__Work order__. From the records below, transcribe exactly the lines that begin at the line with "Definition ranges_at (p" and end at the line with "op_begin_mask p' = op_begin_mask", both included.

Saved entries:
####
(* ===== verification/StridedSliceRanges.v ===== *)
(** * The parameters of a strided slice and what they select

    Parameters encode one item for each dimension; the bounds that the kernel computes
    from them are those of the item, and padding to five dimensions keeps the items. *)

From S2P Require Import Prelude ArenaPlanner Subgraph TensorLayout TensorCopy KernelUtil StridedSlice StridedSliceProofs.

(** ** Arrays of five places *)

Definition sized (p : StridedSliceParams) : Prop :=
  length (start_indices p) = 5%nat ∧ length (stop_indices p) = 5%nat ∧ length (strides p) = 5%nat.

Definition ranges_at (p : StridedSliceParams) (i : Z) : option Z * option Z * option Z :=
  (zget (start_indices p) i, zget (stop_indices p) i, zget (strides p) i).

(** Everything but the arrays. *)
Definition same_masks (p p' : StridedSliceParams) : Prop :=
  op_begin_mask p' = op_begin_mask p ∧ op_end_mask p' = op_end_mask p ∧ op_shrink_axis_mask p' = op_shrink_axis_mask p ∧
  op_offset p' = op_offset p ∧ start_indices_count p' = start_indices_count p.

#[export] Instance same_masks_refl : Reflexive same_masks.
Proof. by intros p. Qed.
#[export] Instance same_masks_trans : Transitive same_masks.
Proof. unfold same_masks. intros p1 p2 p3 (?&?&?&?&?) (?&?&?&?&?). split_and!; congruence. Qed.

Lemma wp_put_range {S} i b e s p (Q : StridedSliceParams → S → Prop) E st :
  sized p → 0 ≤ i < 5 →
  (∀ p', sized p' → same_masks p p' → ranges_at p' i = (Some b, Some e, Some s) → (∀ j, j ≠ i → ranges_at p' j = ranges_at p j) → Q p' st) →
  wp (put_range i b e s p) Q E st.
Proof.
  intros (H1 & H2 & H3) Hi HQ. unfold put_range. apply wp_bind, wp_upd; [lia|]. apply wp_bind, wp_upd; [lia|].
  apply wp_bind, wp_upd; [lia|]. apply wp_ret, HQ.
  - unfold sized. simpl. by rewrite !zset_length.
  - done.
  - unfold ranges_at. simpl. by rewrite !zget_zset_eq by lia.
  - intros j Hj. unfold ranges_at. simpl. by rewrite !zget_zset_ne by lia.
Qed.

(** ** The items that parameters encode *)

Definition raw (it : item) : Z * Z * Z * (bool * bool * bool) :=
  match it with
  | Ellipsis => (0, 0, 0, (false, false, false))
  | NewAxis => (0, 1, 1, (false, false, false))
  | Full => (0, 0, 1, (true, true, false))
  | Index b e s bm em sh => (b, e, s, (bm, em, sh))
  end.

Definition bits_at (p : StridedSliceParams) (i : Z) : bool * bool * bool :=
  (Z.testbit (op_begin_mask p) i, Z.testbit (op_end_mask p) i, Z.testbit (op_shrink_axis_mask p) i).

Definition encodes (p : StridedSliceParams) (i : Z) (it : item) : Prop :=
  let '(b, e, s, bits) := raw it in ranges_at p i = (Some b, Some e, Some s) ∧ bits_at p i = bits.

Lemma Clamp_limit n s i : 0 ≤ n → (if 0 <? s then Clamp i 0 n else Clamp i (-1) (n - 1)) = limit n s i.
Proof. intros Hn. unfold Clamp, limit. repeat case_match; lia. Qed.

Lemma wp_has_bit {S} mask i (Q : bool → S → Prop) E s : 0 ≤ i < 32 → Q (Z.testbit mask i) s → wp (has_bit mask i) Q E s.
Proof. intros Hi HQ. unfold has_bit. by rewrite decide_True. Qed.

Lemma wp_wrap {S} n i (Q : Z → S → Prop) E s : 0 ≤ n ≤ int32_max → is_int32 i → Q (wrap n i) s →
  wp (if i <? 0 then int32 (i + n) else mret i) Q E s.
Proof.
  unfold wrap. intros Hn Hi HQ. destruct (Z.ltb_spec i 0); [|done]. apply wp_int32; [|done].
  unfold is_int32, int32_min, int32_max in *. lia.
Qed.

(** The size of the dimension that is indexed, also for a new one. *)
Definition as_index (a : axis) : axis :=
  let '(b, e, s, (bm, em, sh)) := raw a.1 in (Index b e s bm em sh, axis_size a).

Lemma as_index_ok a : axis_ok a → axis_ok (as_index a) ∧ axis_size (as_index a) = axis_size a ∧ axis_start (as_index a) = axis_start a ∧
  axis_stop (as_index a) = axis_stop a ∧ axis_step (as_index a) = axis_step a.
Proof.
  destruct a as [[| | |b e s bm em sh] d]; intros [Hd Hok]; simpl in *; [done|..|by split_and!];
    unfold as_index, axis_ok, axis_start, axis_stop, axis_size, axis_step, limit, wrap, is_int32, int32_min, int32_max in *; simpl in *.
  - split_and!; try done; lia.
  - split_and!; try done; lia.
Qed.

Lemma wp_StartForAxis {S} p sizes i a (Q : Z → S → Prop) E s :
  axis_ok a → encodes p i a.1 → zget sizes i = Some (axis_size a) → 0 ≤ i < 32 → Q (axis_start a) s →
  wp (StridedSliceStartForAxis p sizes i) Q E s.
Proof.
  intros Hok Henc Hsz Hi HQ. destruct (as_index_ok a Hok) as (Hok' & Hs' & Hstart & _ & _).
  destruct a as [it d]. unfold encodes, as_index in *. simpl in *. destruct (raw it) as [[[b e] st] [[bm em] sh]] eqn:Hraw.
  destruct Henc as [[= Hb He Hst] [= Hbm Hem Hsh]]. destruct Hok' as [Hd Hok']. simpl in Hd, Hok'. destruct Hok' as (Hb32 & _).
  unfold StridedSliceStartForAxis. apply wp_bind. eapply wp_at; [exact Hsz|]. apply wp_bind. eapply wp_at; [exact Hb|].
  apply wp_bind. eapply wp_at; [exact Hst|]. apply wp_bind, wp_has_bit; [done|]. apply wp_bind, wp_wrap; [done|done|].
  apply wp_ret. rewrite Hbm, Clamp_limit by lia. unfold axis_start in Hstart at 1. simpl in Hstart. rewrite Hstart. exact HQ.
Qed.

Lemma wp_EndForAxis {S} p sizes i a (Q : Z → S → Prop) E s :
  axis_ok a → encodes p i a.1 → op_offset p = false → zget sizes i = Some (axis_size a) → 0 ≤ i < 32 → Q (axis_stop a) s →
  wp (StridedSliceEndForAxis p sizes i (axis_start a)) Q E s.
Proof.
  intros Hok Henc Hoff Hsz Hi HQ. destruct (as_index_ok a Hok) as (Hok' & Hs' & Hstart & Hstop & _).
  destruct a as [it d]. unfold encodes, as_index in *. simpl in *. destruct (raw it) as [[[b e] st] [[bm em] sh]] eqn:Hraw.
  destruct Henc as [[= Hb He Hst] [= Hbm Hem Hsh]]. destruct Hok' as [Hd Hok']. simpl in Hd, Hok'.
  destruct Hok' as (_ & He32 & _ & _ & _ & Hshr). unfold axis_stop in Hstop at 1. simpl in Hstop. rewrite Hstart in *.
  unfold StridedSliceEndForAxis. apply wp_bind, wp_has_bit; [done|]. rewrite Hsh. apply wp_bind. eapply wp_at; [exact Hsz|].
  destruct sh.
  - destruct Hshr as [Hpos Hlt]; [done|]. rewrite (proj2 (Z.leb_gt _ _)) by done. apply wp_int32; [|by rewrite Hstop].
    pose proof (axis_bounds _ Hok) as [_ Hbd]. unfold is_int32, int32_min, int32_max in *. destruct (0 <? axis_step _); lia.
  - apply wp_bind. eapply wp_at; [exact He|]. rewrite Hoff. apply wp_bind, wp_ret, wp_bind. eapply wp_at; [exact Hst|].
    apply wp_bind, wp_has_bit; [done|]. apply wp_bind, wp_wrap; [done|done|].
    apply wp_ret. rewrite Hem, Clamp_limit by lia. rewrite Hstop. exact HQ.
Qed.

(** ** Padding to five dimensions *)

Definition pad_item : item := Index 0 1 1 true true false.

(** The ranges from [m] to [n] have moved up. *)
Definition moved_up (pad m n : Z) (p p' : StridedSliceParams) : Prop :=
  sized p' ∧ same_masks p p' ∧ (∀ i, m + pad ≤ i < n + pad → ranges_at p' i = ranges_at p (i - pad)) ∧
  ∀ i, i < m + pad → ranges_at p' i = ranges_at p i.

Lemma wp_ranges_at {S} p i (k : Z → Z → Z → M S StridedSliceParams) Q E s :
  sized p → 0 ≤ i < 5 → (∀ b e st, ranges_at p i = (Some b, Some e, Some st) → wp (k b e st) Q E s) →
  wp (b ← at_ (start_indices p) i; e ← at_ (stop_indices p) i; st ← at_ (strides p) i; k b e st) Q E s.
Proof.
  intros (H1 & H2 & H3) Hi HQ. unfold ranges_at in HQ. destruct (zget_is_Some (start_indices p) i) as [b Hb]; [lia|].
  destruct (zget_is_Some (stop_indices p) i) as [e He]; [lia|]. destruct (zget_is_Some (strides p) i) as [st Hst]; [lia|].
  apply wp_bind. eapply wp_at; [exact Hb|]. apply wp_bind. eapply wp_at; [exact He|]. apply wp_bind. eapply wp_at; [exact Hst|].
  apply HQ. by rewrite Hb, He, Hst.
Qed.

Lemma wp_move_up {S} pad (m n : nat) p p0 (E : S → Prop) s :
  0 ≤ pad → Z.of_nat n + pad ≤ 5 → (m ≤ n)%nat → sized p0 → moved_up pad (Z.of_nat m) (Z.of_nat n) p0 p →
  wp (fold_m (reverse (range 0 (Z.of_nat m))) p (λ p i,
        b ← at_ (start_indices p) i; e ← at_ (stop_indices p) i; s ← at_ (strides p) i; put_range (i + pad) b e s p))
     (λ p' s', s' = s ∧ moved_up pad 0 (Z.of_nat n) p0 p') E s.
Proof.
  intros Hpad Hn. revert p. induction m as [|m IH]; intros p Hm Hp0 Hmv; [by apply wp_ret|].
  replace (Z.of_nat (Datatypes.S m)) with (Z.of_nat m + 1) in * by lia. rewrite range_snoc, reverse_app by lia.
  change (reverse [Z.of_nat m]) with [Z.of_nat m]. cbn [app fold_m]. destruct Hmv as (Hs & Hsame & Hup & Hlow).
  apply wp_bind, wp_ranges_at; [done|lia|]. intros b e st Hr. rewrite Hlow in Hr by lia.
  apply wp_put_range; [done|lia|]. intros p' Hs' Hsame' Hat Hne.
  apply IH; [lia|done|]. split_and!; [done|by etransitivity| |].
  - intros i Hi. destruct (decide (i = Z.of_nat m + pad)) as [->|Hne']; [rewrite Hat, <- Hr; f_equal; lia|]. rewrite Hne by done. apply Hup. lia.
  - intros i Hi. rewrite Hne by lia. apply Hlow. lia.
Qed.

Lemma testbit_pad mask pad i : 0 ≤ pad ≤ 5 → 0 ≤ i < 5 →
  Z.testbit (u16 (Z.shiftl mask pad)) i = (pad <=? i) && Z.testbit mask (i - pad) ∧
  Z.testbit (u16 (Z.lor (u16 (Z.shiftl mask pad)) (Z.shiftl 1 pad - 1))) i = (i <? pad) || Z.testbit mask (i - pad).
Proof.
  intros Hp Hi. unfold u16.
  assert (Z.testbit (Z.shiftl mask pad `mod` 2 ^ 16) i = (pad <=? i) && Z.testbit mask (i - pad)) as H.
  { rewrite Z.mod_pow2_bits_low by lia. destruct (Z.leb_spec pad i); [by rewrite Z.shiftl_spec by lia|by rewrite Z.shiftl_spec_low]. }
  split; [exact H|]. rewrite Z.mod_pow2_bits_low, Z.lor_spec, H by lia.
  replace (Z.shiftl 1 pad - 1) with (Z.ones pad) by (unfold Z.ones; lia).
  destruct (Z.leb_spec pad i), (Z.ltb_spec i pad); try lia; simpl.
  - by rewrite Z.ones_spec_high, orb_false_r by lia.
  - by rewrite Z.ones_spec_low by lia.
Qed.

(** The dimensions in front have size one. *)
Definition padded (axes : list axis) : list axis := replicate (5 - length axes) (pad_item, 1) ++ axes.

Lemma wp_PadIndices {S} p axes (Q : StridedSliceParams → S → Prop) E s :
  sized p → start_indices_count p = zlen axes → stop_indices_count p = zlen axes → strides_count p = zlen axes → (length axes ≤ 5)%nat →
  (∀ i a, axes !! i = Some a → encodes p (Z.of_nat i) a.1) →
  (∀ p', sized p' → op_offset p' = op_offset p → (∀ i a, padded axes !! i = Some a → encodes p' (Z.of_nat i) a.1) → Q p' s) →
  wp (StridedSlicePadIndices 5 p) Q E s.
Proof.
  intros Hs H1 H2 H3 Hlen Henc HQ. unfold StridedSlicePadIndices. rewrite H1, H2, H3.
  assert (∀ (b : bool) (k : M S StridedSliceParams), b = true → wp k Q E s → wp (check b;; k) Q E s) as Hcheck by (intros ? ? ->; done).
  apply Hcheck; [done|]. apply Hcheck; [apply Z.leb_le; lia|]. apply Hcheck; [apply Z.eqb_refl|]. apply Hcheck; [apply Z.eqb_refl|].
  remember (5 - zlen axes) as pad eqn:Hpadn. set (n := length axes) in *. assert (0 ≤ pad ≤ 5) as Hpad by lia.
  apply wp_bind. eapply wp_post; [|apply (wp_move_up pad n n p p); [lia|lia|done|done|]].
  2:{ split_and!; [done|done|lia|done]. }
  intros p1 s1 (-> & Hs1 & Hsame1 & Hup & _). apply wp_bind.
  apply (wp_fold_pure _ _ _ (λ done p2, sized p2 ∧ same_masks p p2 ∧ (∀ i, pad ≤ i < 5 → ranges_at p2 i = ranges_at p (i - pad)) ∧
    ∀ i, 0 ≤ i < zlen done → ranges_at p2 i = (Some 0, Some 1, Some 1))).
  - split_and!; [done|done| |simpl; lia]. intros i Hi. apply Hup. lia.
  - intros done i todo p2 Hd (Hs2 & Hsame2 & Hup2 & Hone). destruct (range_split _ _ _ _ Hd) as [-> Hlt].
    apply wp_put_range; [done|lia|]. intros p3 Hs3 Hsame3 Hat Hne. split; [done|]. split_and!; [done|by etransitivity| |].
    + intros i Hi. rewrite Hne by lia. by apply Hup2.
    + rewrite zlen_snoc. intros i Hi. destruct (decide (i = zlen done)) as [->|Hne']; [done|]. rewrite Hne by done. apply Hone. lia.
  - intros p2 (Hs2 & (Hb & He & Hsh & Ho & Hc) & Hup2 & Hone). rewrite range_length in Hone. apply wp_ret, HQ; [done|done|].
    intros i a Hi. pose proof (lookup_lt_Some _ _ _ Hi) as Hil. unfold padded in Hi, Hil. rewrite length_app, length_replicate in Hil. fold n in Hil.
    destruct (testbit_pad (op_begin_mask p2) pad (Z.of_nat i) Hpad ltac:(lia)) as [_ Hbb].
    destruct (testbit_pad (op_end_mask p2) pad (Z.of_nat i) Hpad ltac:(lia)) as [_ Hbe].
    destruct (testbit_pad (op_shrink_axis_mask p2) pad (Z.of_nat i) Hpad ltac:(lia)) as [Hbs _].
    unfold encodes, bits_at. simpl. rewrite Hbb, Hbe, Hbs, Hb, He, Hsh.
    change (ranges_at (set_counts _ _) ?j) with (ranges_at p2 j). apply lookup_app_Some in Hi as [Hi|[Hge Hi]].
    + apply lookup_replicate in Hi as [-> Hlt]. fold n in Hlt. simpl. rewrite (proj2 (Z.ltb_lt _ _)), (proj2 (Z.leb_gt _ _)) by lia.
      split; [apply Hone; lia|done].
    + rewrite length_replicate in Hge, Hi. fold n in Hge, Hi. specialize (Henc _ _ Hi). unfold encodes, bits_at in Henc.
      rewrite (proj2 (Z.ltb_ge _ _)), (proj2 (Z.leb_le _ _)), Hup2 by lia. simpl.
      replace (Z.of_nat i - pad) with (Z.of_nat (i - (5 - n))) by lia. exact Henc.
Qed.

(** ** The reference implementation *)

(** Every element of the output is the one that the items select. *)
Definition sliced (axes : list axis) (inp out : list Z) : Prop := ∀ ix, valid (axis_count <$> axes) ix →
  zget out (flat (axis_count <$> axes) ix) =
  zget inp (flat (axis_size <$> axes) (λ d, vat 0 (axis_start <$> axes) d + ix d * vat 0 (axis_step <$> axes) d)).

Lemma vat_cons {A} (x : A) d l i : 0 ≤ i → vat d (x :: l) (i + 1) = vat d l i.
Proof. intros Hi. unfold vat. by rewrite zget_cons. Qed.

Lemma sliced_pad axes inp out : sliced ((pad_item, 1) :: axes) inp out → sliced axes inp out.
Proof.
  intros Hs ix Hv. specialize (Hs (cons_index 0 ix)). rewrite !fmap_cons, !flat_cons in Hs.
  change (axis_count (pad_item, 1)) with 1 in Hs. change (axis_start (pad_item, 1)) with 0 in Hs. change (axis_step (pad_item, 1)) with 1 in Hs.
  rewrite cons_index_tail in Hs. specialize (Hs (valid_tail 0 1 ix _ ltac:(lia) Hv)).
  change (cons_index 0 ix 0) with 0 in Hs. change (vat 0 (0 :: _) 0) with 0 in Hs. rewrite !Z.mul_0_l, !Z.add_0_l in Hs. rewrite Hs.
  f_equal. apply flat_ext. intros d Hd. rewrite !vat_cons by lia. unfold cons_index. rewrite (proj2 (Z.eqb_neq _ _)) by lia.
  by replace (d + 1 - 1) with d by lia.
Qed.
####
__Result__.
Definition ranges_at (p : StridedSliceParams) (i : Z) : option Z * option Z * option Z :=
  (zget (start_indices p) i, zget (stop_indices p) i, zget (strides p) i).

(** Everything but the arrays. *)
Definition same_masks (p p' : StridedSliceParams) : Prop :=
  op_begin_mask p' = op_begin_mask p ∧ op_end_mask p' = op_end_mask p ∧ op_shrink_axis_mask p' = op_shrink_axis_mask p ∧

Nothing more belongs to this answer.